Median survival time was calculated using Kaplan-Meier estimator. Multivariate analysis was performed using Cox regression.


Overall, data (including eGFR) were available for 1813 MDS patients. Median age at diagnosis was 71 years [IQR 64 - 78]. and 55.3% patients were male. Sixty percent of the patients were diagnosed as IPPS lower risk.

At the time of MDS diagnosis, CKD was detected in 479 patients (26.4%). Among patients aged ≥ 60, the crude rate of CKD was 30.3%. The standardized rate of CKD in the general population aged 60 years was significantly lower than in the similarly aged MDS group, with rates of 13.2% [CI 12.3-14.1] and 25.5% [CI 22.9-28.4]; p<0.001, respectively. (Figure 1)

Patients with CKD were significantly older (median 78 yo) than those without CKD (median 68 yo; p<0.001), and more likely to have diabetes (33.2% vs 19.7%; p<0.001), and to have coincidence of another malignancy (21.6%) than those without CKD (14.9%; p=0.001). Median hemoglobin concentration was significantly lower in the CKD group (8.9 g/dL) than in the non-CKD group (9.4 g/dL; p < 0.05). Subjects with decreased eGFR were more likely to be dependent on RBC transfusion (56.5%) than subjects with eGFR ≥ 60 ml/min per 1.73m2 (48.9%; p=0.0008).

Median survival of patients with eGFR ≥ 60 ml/min per 1.73m2 was 2.5 y [CI 1.0-6.1] vs 1.4 y [CI 0.6-4.2] for CKD. In multivariate analysis we found that CKD stage, age ≥ 65, higher IPSS score, high-risk IPSS cytogenetics and ECOG >1 were independent predictors of shorter survival. (Figure 2).
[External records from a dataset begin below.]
(** What holds between any two awaits: the running map is a map within the
    limit; live tasks have distinct keys, all in the running map; every parked
    retry item has an entry in the retry queue. *)
Record kernel_inv (max : Z) (k : Kernel) : Prop := mkKernelInv {
  inv_wf : dict_wf (k_running k);
  inv_cap : Z.of_nat (length (k_running k)) <= Z.max 0 max;
  inv_live : NoDup (live_keys k);
  inv_running : forall x, x ∈ live_keys k -> x ∈ dkeys (k_running k);
  inv_retry : forall x, x ∈ dkeys (k_retry_items k) -> exists r, r ∈ k_retry_queue k /\ rt_dedup_key r = x;
}.

Lemma dkeys_ddel_in {V} (x y : string) (d : dict string V) :
  x ∈ dkeys (ddel y d) <-> x <> y /\ x ∈ dkeys d.
Proof. rewrite dkeys_ddel, list_elem_of_filter. set_solver. Qed.

(** *** Collecting due retries *)

Lemma collect_ready_queue now q items :
  snd (fst (collect_ready now q items)) = List.filter (fun r => negb (is_due now r)) q.
Proof.
  revert items. induction q as [|r q IH]; intros items; simpl; [done|].
  destruct (is_due now r); simpl.
  - specialize (IH (ddel (rt_dedup_key r) items)).
    destruct (collect_ready now q _) as [[a b] c], (dget _ items); simpl in *; exact IH.
  - specialize (IH items). destruct (collect_ready now q items) as [[a b] c]; simpl in *. by rewrite IH.
Qed.

(** A key with a due entry. *)
Definition due_key (now : Q) (q : list RetryItem) (x : string) : bool :=
  existsb (fun r => is_due now r && String.eqb (rt_dedup_key r) x) q.

Lemma collect_ready_kept now q items x :
  dget x (snd (collect_ready now q items)) = if due_key now q x then None else dget x items.
Proof.
  revert items. induction q as [|r q IH]; intros items; simpl; [done|].
  destruct (is_due now r) eqn:Ed; simpl.
  - specialize (IH (ddel (rt_dedup_key r) items)).
    destruct (collect_ready now q _) as [[a b] c], (dget (rt_dedup_key r) items); simpl in *;
      rewrite IH; destruct (String.eqb_spec (rt_dedup_key r) x) as [->|Hne]; simpl;
      try (rewrite dget_ddel_eq; by destruct (due_key now q x)); by rewrite dget_ddel_ne.
  - specialize (IH items). destruct (collect_ready now q items) as [[a b] c]; simpl in *. exact IH.
Qed.

Lemma collect_ready_due now q items x item :
  dget x items = Some item -> due_key now q x = true ->
  item ∈ fst (fst (collect_ready now q items)).
Proof.
  revert items. induction q as [|r q IH]; intros items Hget; simpl; [done|].
  destruct (is_due now r) eqn:Ed; simpl.
  - destruct (String.eqb_spec (rt_dedup_key r) x) as [->|Hne]; simpl; intros Hdue.
    + rewrite Hget. destruct (collect_ready now q _) as [[a b] c]; simpl. set_solver.
    + assert (Hget' : dget x (ddel (rt_dedup_key r) items) = Some item)
        by (by rewrite dget_ddel_ne).
      specialize (IH _ Hget' Hdue).
      destruct (collect_ready now q _) as [[a b] c], (dget (rt_dedup_key r) items); simpl in *;
        set_solver.
  - intros Hdue. specialize (IH _ Hget Hdue).
    destruct (collect_ready now q items) as [[a b] c]; simpl in *. exact IH.
Qed.

(** *** Tasks *)

Lemma live_keys_delete k i item st :
  k_tasks k !! i = Some (item, st) ->
  live_keys k ≡ₚ wi_dedup_key item :: live_keys (end_task i k).
Proof.
  intros Hi. unfold live_keys, end_task; simpl.
  by rewrite (delete_Permutation _ _ _ Hi) at 1.
Qed.

Lemma live_keys_insert k i item st st' :
  k_tasks k !! i = Some (item, st) ->
  task_key <$> <[i := (item, st')]> (k_tasks k) = live_keys k.
Proof.
  intros Hi. unfold live_keys. rewrite list_fmap_insert.
  apply list_insert_id. by rewrite list_lookup_fmap, Hi.
Qed.

(** Applying an outcome touches neither the running map nor the tasks. *)
Lemma apply_outcome_running now item o k :
  k_running (apply_outcome now item o k) = k_running k /\
  k_tasks (apply_outcome now item o k) = k_tasks k /\
  k_phase (apply_outcome now item o k) = k_phase k.
Proof. unfold apply_outcome. repeat case_match; done. Qed.

Lemma apply_outcome_retry now item o k max :
  kernel_inv max k -> forall x, x ∈ dkeys (k_retry_items (apply_outcome now item o k)) ->
  exists r, r ∈ k_retry_queue (apply_outcome now item o k) /\ rt_dedup_key r = x.
Proof.
  intros [_ _ _ _ Hr] x. unfold apply_outcome.
  destruct (String.eqb (o_kind o) "dispose"); [apply Hr|].
  destruct (String.eqb (o_kind o) "retry"); [|repeat case_match; apply Hr].
  simpl. rewrite dkeys_dset_in. intros [->|(r & ? & ?)%Hr].
  - eexists. split; [apply elem_of_app; right; by apply list_elem_of_singleton|done].
  - exists r. set_solver.
Qed.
Myelodysplastic syndrome (MDS) subjects are more likely to have chronic kidney disease (CKD) than the general population. The presence of CKD in MDS patients is associated with worse overall survival and higher RBC transfusion requirement.

Disclosures: Madry: Teva: Other: lecture fees; AbbVie: Other: advisory boards, lecture fees; BMS: Other: advisory boards, lecture fees.